Work was long but I hadn't the slightest distraction as mentioned in the above poem, until right before I left. What kind of loser comes in to work on their day off? He wears the same stuff over agian...
He's clearly not for me. Although the feeling I got that ran through my entire body told me otherwise, eh- that's just a minor detail sent from my heart that I'll take no notice of...

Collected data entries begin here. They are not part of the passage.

(* ===== verification/Markup.v ===== *)
(** * Markup: what a browser reads

    The dashboard and the site of the repository are written by the components of
    [skimasque-visual].  A component writes literals of its source and values it was
    given; [skimasque-visual/src/render.rs] has the two ways to write, and the values
    pass through the escaping of the library stucco, which is a parameter here.

    To say what the result is worth this file has a reader: the part of an HTML
    tokenizer the components use, which keeps the stack of open elements and stops at
    anything else: an element or an attribute that is not of the library's vocabulary
    (there is no script, frame, form or event handler in it), a tag that closes
    another element than the last opened, an attribute without its quotes.  Markup is
    [contained] when the reader gets through it from any point of a page and is then
    where it was.  The lemmas below let a proof follow a component's source literal by
    literal. *)

From S2P Require Import Prelude RustStr.

(** ** Writing *)

(** [stucco_core::escape::escape_attr]. *)
Class Escaper := escape_attr : str → str.

(** What its documentation and render.rs say of it: neither an opening bracket nor
    a quote is left, and plain letters and digits are as they were. *)
Class EscapeLaws `{Escaper} : Prop := {
  escape_quiet s : 60 ∉ escape_attr s ∧ 34 ∉ escape_attr s;
  escape_plain s : Forall (λ c, is_ascii_alphanumeric c = true) s → escape_attr s = s
}.

(** A literal of the source.  A quotation mark inside is written as an apostrophe,
    which no literal of the crate contains. *)
Definition lit (s : string) : str :=
  default [] (from_utf8 (map (λ c, if c =? 39 then 34 else c) (of_string s))).

(** [markup] and [text]: a [Cx] is what has been written, so that writing is
    appending. *)
Definition markup (s : string) : str := lit s.
Definition text `{Escaper} (value : str) : str := escape_attr value.

(** The trait [Render], and [Component::html]. *)
Class Render (A : Type) := render : A → str.
Definition Html : Type := str.
Definition html `{Render A} (a : A) : Html := render a.
(** Markup that was rendered is written as it is. *)
#[global] Instance Html_render : Render Html := λ h, h.

(** The [for] loops of the components, without and with [enumerate]. *)
Definition each {A} (l : list A) (f : A → str) : str := concat (map f l).
Definition eachi {A} (l : list A) (f : nat → A → str) : str := concat (imap f l).

(** ** Reading *)

Definition elements : list str := map of_string
  ["a"; "article"; "blockquote"; "circle"; "dd"; "details"; "div"; "dl"; "dt"; "figcaption"; "figure"; "footer"; "g";
   "h1"; "h2"; "h3"; "h4"; "h5"; "h6"; "header"; "label"; "li"; "line"; "main"; "nav"; "ol"; "option"; "p"; "path";
   "polygon"; "pre"; "rect"; "section"; "select"; "span"; "strong"; "summary"; "svg"; "table"; "tbody"; "td"; "th";
   "thead"; "time"; "tr"; "ul"; "use"].
Definition void_elements : list str := map of_string ["br"].
Definition attributes : list str := map of_string
  ["aria-current"; "aria-hidden"; "aria-label"; "aria-valuemax"; "aria-valuemin"; "aria-valuenow"; "class"; "cx"; "cy";
   "d"; "data-copy"; "data-kind"; "data-layer"; "data-layout"; "fill"; "focusable"; "for"; "height"; "hidden"; "href"; "id";
   "name"; "overflow"; "points"; "preserveAspectRatio"; "r"; "role"; "scope"; "stroke"; "stroke-dasharray";
   "stroke-linecap"; "stroke-width"; "style"; "transform"; "value"; "viewBox"; "width"; "x"; "x1"; "x2"; "y"; "y1"; "y2"].

Definition among (names : list str) (n : str) : bool := existsb (str_eqb n) names.
Definition name_char (c : Z) : bool := is_ascii_alphanumeric c || (c =? 45).

(** Where in a page the reader is.  Names are collected back to front. *)
Inductive Mode : Type :=
  | Data
  | TagStart
  | OpenName (rev_name : str)
  | CloseName (rev_name : str)
  | InTag (name : str)
  | AttrName (name : str) (rev_attr : str)
  | AttrStart (name : str)
  | AttrValue (name : str)
  | AfterValue (name : str)
  | SelfClosing (name : str).

(** An opening tag is complete. *)
Definition opened (name : str) (open : list str) : option (Mode * list str) :=
  if among elements name then Some (Data, name :: open)
  else if among void_elements name then Some (Data, open)
  else None.

Definition read_char (c : Z) (s : Mode * list str) : option (Mode * list str) :=
  let '(m, open) := s in
  match m with
  | Data => if c =? 60 then Some (TagStart, open) else Some (Data, open)
  | TagStart =>
      if c =? 47 then Some (CloseName [], open)
      else if is_ascii_alphabetic c then Some (OpenName [c], open) else None
  | OpenName n =>
      if name_char c then Some (OpenName (c :: n), open)
      else if c =? 32 then Some (InTag (rev n), open)
      else if c =? 62 then opened (rev n) open
      else None
  | CloseName n =>
      if name_char c then Some (CloseName (c :: n), open)
      else if c =? 62 then
        match open with
        | top :: below => if str_eqb top (rev n) then Some (Data, below) else None
        | [] => None
        end
      else None
  | InTag n =>
      if name_char c then Some (AttrName n [c], open)
      else if c =? 62 then opened n open
      else None
  | AttrName n a =>
      if name_char c then Some (AttrName n (c :: a), open)
      else if among attributes (rev a) then
        if c =? 61 then Some (AttrStart n, open)
        else if c =? 32 then Some (InTag n, open)
        else if c =? 62 then opened n open
        else None
      else None
  | AttrStart n => if c =? 34 then Some (AttrValue n, open) else None
  | AttrValue n => if c =? 34 then Some (AfterValue n, open) else Some (AttrValue n, open)
  | AfterValue n =>
      if c =? 32 then Some (InTag n, open)
      else if c =? 47 then Some (SelfClosing n, open)
      else if c =? 62 then opened n open
      else None
  | SelfClosing n => if (c =? 62) && among elements n then Some (Data, open) else None
  end.
Fixpoint read (h : str) (s : Mode * list str) : option (Mode * list str) :=
  match h with
  | [] => Some s
  | c :: h => read_char c s ≫= read h
  end.

Definition contained (h : Html) : Prop := ∀ open, read h (Data, open) = Some (Data, open).

(** ** Reading what was written *)

Lemma read_app a b s : read (a ++ b) s = read a s ≫= read b.
Proof.
  revert s. induction a as [|c a IH]; intros s; [done|]. cbn [read app].
  destruct (read_char c s) as [s'|]; [apply IH|done].
Qed.

Lemma read_seq a b s s' r : read a s = Some s' → read b s' = r → read (a ++ b) s = r.
Proof. intros Ha Hb. by rewrite read_app, Ha. Qed.

Lemma read_if (c : bool) a b s r :
  (c = true → read a s = r) → (c = false → read b s = r) → read (if c then a else b) s = r.
Proof. destruct c; auto. Qed.

Lemma read_option {A} (o : option A) f b s r :
  read b s = r → (∀ a, o = Some a → read (f a) s = r) → read (match o with Some a => f a | None => b end) s = r.
Proof. destruct o; auto. Qed.

Lemma read_contained h open : contained h → read h (Data, open) = Some (Data, open).
Proof. auto. Qed.

Lemma contained_concat l : Forall contained l → contained (concat l).
Proof. induction 1 as [|h l Hh _ IH]; intros open; [done|]. cbn. eapply read_seq; [apply Hh|apply IH]. Qed.

Lemma each_contained {A} (l : list A) f : (∀ x, x ∈ l → contained (f x)) → contained (each l f).
Proof. intros H. apply contained_concat, Forall_fmap, Forall_forall. exact H. Qed.

Lemma eachi_contained {A} (l : list A) f : (∀ i x, l !! i = Some x → contained (f i x)) → contained (eachi l f).
Proof.
  intros H. apply contained_concat, Forall_forall. intros h (i & x & -> & Hx)%elem_of_lookup_imap. by apply H.
Qed.

Lemma read_each {A} (l : list A) f open : (∀ x, x ∈ l → contained (f x)) → read (each l f) (Data, open) = Some (Data, open).
Proof. intros. by apply each_contained. Qed.
Lemma read_eachi {A} (l : list A) f open :
  (∀ i x, l !! i = Some x → contained (f i x)) → read (eachi l f) (Data, open) = Some (Data, open).
Proof. intros. by apply eachi_contained. Qed.

Section values.
Context `{EscapeLaws}.

Lemma read_inert s h : Forall (λ c, read_char c s = Some s) h → read h s = Some s.
Proof. induction 1 as [|c h Hc _ IH]; [done|]. cbn. by rewrite Hc. Qed.

(** A value between tags is text, and one between quotes stays there. *)
Lemma read_text v open : read (text v) (Data, open) = Some (Data, open).
Proof.
  apply read_inert, Forall_forall. intros c Hc. cbn. destruct (Z.eqb_spec c 60) as [->|]; [|done].
  by destruct (escape_quiet v).
Qed.
Lemma read_text_attr v n open : read (text v) (AttrValue n, open) = Some (AttrValue n, open).
Proof.
  apply read_inert, Forall_forall. intros c Hc. cbn. destruct (Z.eqb_spec c 34) as [->|]; [|done].
  by destruct (escape_quiet v).
Qed.

Lemma digits_plain n : 0 ≤ n → text (to_string n) = to_string n.
Proof.
  intros Hn. apply escape_plain, Forall_forall. intros c Hc%to_string_digit; [|done].
  unfold is_ascii_alphanumeric, is_ascii_digit. destruct (Z.leb_spec 48 c), (Z.leb_spec c 57); lia.
Qed.

(** The number of a heading inside its tag. *)
Lemma heading_level n (P : Z → Prop) : 2 ≤ n ≤ 6 → P 2 → P 3 → P 4 → P 5 → P 6 → P n.
Proof. intros Hn. by assert (n = 2 ∨ n = 3 ∨ n = 4 ∨ n = 5 ∨ n = 6) as [->|[->|[->|[->| ->]]]] by lia. Qed.
End values.

Create HintDb contained discriminated.

(** Follow the source of a component: [piece] reads one thing that was written,
    [scan] the sequence of them. *)
Ltac read_literal :=
  lazymatch goal with
  | |- read ?l ?s = _ =>
      let v := eval vm_compute in (read l s) in
      lazymatch v with Some _ => exact (@eq_refl _ v <: read l s = v) end
  end.
Ltac piece :=
  lazymatch goal with
  | |- read ((if ?c then _ else _) ++ _) _ = _ =>
      first [eapply read_seq; [solve [apply read_if; intros ?; piece]|] | destruct c]; piece
  | |- read (_ ++ _) _ = _ => eapply read_seq; [piece|piece]
  | |- read (markup _) _ = _ => read_literal
  | |- read [] _ = _ => reflexivity
  | |- read (text _) (Data, _) = _ => apply read_text
  | |- read (text _) (AttrValue _, _) = _ => apply read_text_attr
  | |- read (text (to_string _)) _ = _ => rewrite digits_plain by lia; read_literal
  | |- read (if _ then _ else _) _ = _ => apply read_if; intros ?; piece
  | |- read (match _ with Some _ => _ | None => _ end) _ = _ => apply read_option; [piece|intros; piece]
  | |- read (let (_, _) := ?p in _) _ = _ => destruct p; piece
  | |- read (each _ _) _ = _ => apply read_each; intros ? ?; scan
  | |- read (eachi _ _) _ = _ => apply read_eachi; intros ? ? ?; scan
  | |- read _ (Data, _) = _ => apply read_contained; eauto 4 with contained
  end
with scan :=
  lazymatch goal with
  | |- contained (let (_, _) := ?p in _) => destruct p; scan
  | |- contained (_ ++ _) => intros ?; piece
  | |- contained (markup _) => intros ?; piece
  | |- contained (each _ _) => intros ?; piece
  | |- contained (if _ then _ else _) => intros ?; piece
  | |- contained (match _ with Some _ => _ | None => _ end) => intros ?; piece
  | |- _ => eauto 4 with contained
  end.
Tactic Notation "component" reference(render) := unfold render; cbv zeta; scan.

(** The reader is not easily pleased. *)
Example scripts_refused : read (lit "<p><script>x</script></p>") (Data, []) = None.
Proof. vm_compute. reflexivity. Qed.
Example handlers_refused : read (lit "<a href='/' onclick='x'>x</a>") (Data, []) = None.
Proof. vm_compute. reflexivity. Qed.
Example unbalanced_refused : read (lit "<p><span></p>") (Data, []) = None.
Proof. vm_compute. reflexivity. Qed.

Tomorrow I'm going to do something to my hair, I need a change to make myself feel better so I figured a 1:00pm appointment at Salon Javi would help. I think I'm going to start treating myself and possibly even APPRECIATING myself...wow now there's a concept! Chris (J's best friend whom he confides in) and I believe that I'm beautiful and it's about time we started acknowledging it. He's a sweet man, always a sucker for heartbreakers but I hope the one he's got does him good. He's the only one who ever takes notice in my appearance, and he's the single guy working with me that will gently compliment opposed to,
"Damn girl look at that ass!" or "Mmmm looking fine today". In my opinion there isn't anything worse than a man who can't express himself in a polite, decent manner. I guess that's just how things go, but I have never heard anything so pigheaded come out of Chris's mouth before. It's constantly, "You look beautiful" or "You look especially nice today". C'mon that's what I want to hear and I never got that from Jason. He said stuff about my "ridiculously gorgous eyes" and my smile...but he didn't take notice on my dress or hair.
When will I find someone to appreciate the little things that make up who I am?
I wish Jason would...why did I have to see his face today?
Why? My night would have been marvelous without that picture that remains on the back of my eye lids everytime I blink.
Give me a couple more days, I'm already finding a lot that I hate about him.